### Data

(** * A shallow embedding of the iCalendar codec (pipobscure/ical)

    The TypeScript sources are embedded function by function:
    - [src/value-types.ts]  : the value codecs ([TEXT], [DATE], [DURATION], ...)
    - [src/tokenize.ts]     : [unfold], [parseContentLine], [tokenize]
    - [src/property.ts]     : [Property], [serializeParams], [parseProperty]
    - [src/component.ts]    : [octetLen], [foldLine], [Component]
    - [src/parse.ts]        : [buildTree], [buildComponent], [parse]

    A JavaScript string is a sequence of UTF-16 code units, so a string is
    modelled as a list of code units ([Z]).  JavaScript numbers that the
    code obtains through [parseInt] are integers or [NaN]; other doubles only
    arise from the platform conversions [parseFloat] and [Number], which are
    parameters of the development. *)

From Stdlib Require Import ZArith String Ascii Lia.
From stdpp Require Import gmap list.

Open Scope Z_scope.
Set Warnings "-register-all".

(** ** JavaScript strings *)

Abbreviation jsstring := (list Z).

(** A literal: the code units of an ASCII string. *)
Definition js (s : string) : jsstring :=
  map (fun a => Z.of_N (N_of_ascii a)) (list_ascii_of_string s).

Definition ch (a : ascii) : Z := Z.of_N (N_of_ascii a).

(** [s.slice(a, b)] for non-negative indices. *)
Definition slice (s : jsstring) (a b : nat) : jsstring := take (b - a) (drop a s).

(** [s.slice(a)]. *)
Definition sliceFrom (s : jsstring) (a : nat) : jsstring := drop a s.

(** [s.slice(0, -1)]. *)
Definition dropLast (s : jsstring) : jsstring := take (length s - 1) s.

(** [parts.join(sep)]. *)
Fixpoint join (sep : jsstring) (parts : list jsstring) : jsstring :=
  match parts with
  | [] => []
  | [p] => p
  | p :: ps => p ++ sep ++ join sep ps
  end.

Definition CRLF : jsstring := [13; 10].

Fixpoint takeWhile (p : Z -> bool) (s : jsstring) : jsstring :=
  match s with
  | c :: s' => if p c then c :: takeWhile p s' else []
  | [] => []
  end.

Fixpoint dropWhile (p : Z -> bool) (s : jsstring) : jsstring :=
  match s with
  | c :: s' => if p c then dropWhile p s' else s
  | [] => []
  end.

(** ECMAScript [WhiteSpace] and [LineTerminator] code units, the set that
    [trim] and the numeric conversions strip. *)
Definition isWhiteSpace (c : Z) : bool :=
  (c =? 9) || (c =? 10) || (c =? 11) || (c =? 12) || (c =? 13) || (c =? 32)
  || (c =? 0xA0) || (c =? 0x1680) || ((0x2000 <=? c) && (c <=? 0x200A))
  || (c =? 0x2028) || (c =? 0x2029) || (c =? 0x202F) || (c =? 0x205F)
  || (c =? 0x3000) || (c =? 0xFEFF).

Definition trimStart (s : jsstring) : jsstring := dropWhile isWhiteSpace s.
Definition trimEnd (s : jsstring) : jsstring := rev (dropWhile isWhiteSpace (rev s)).
Definition trim (s : jsstring) : jsstring := trimEnd (trimStart s).

Definition isDigit (c : Z) : bool := (48 <=? c) && (c <=? 57).

(** *** Surrogates *)

Definition isHighSurrogate (c : Z) : bool := (0xd800 <=? c) && (c <? 0xdc00).
Definition isLowSurrogate (c : Z) : bool := (0xdc00 <=? c) && (c <? 0xe000).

######

Prompt:
Among the entries above, copy exactly only the lines starting with the one containing "(c =? 0xFEFF)." and going through the one containing "Definition trim (s", both ends included.

Your solution:
  || (c =? 0x3000) || (c =? 0xFEFF).

Definition trimStart (s : jsstring) : jsstring := dropWhile isWhiteSpace s.
Definition trimEnd (s : jsstring) : jsstring := rev (dropWhile isWhiteSpace (rev s)).
Definition trim (s : jsstring) : jsstring := trimEnd (trimStart s).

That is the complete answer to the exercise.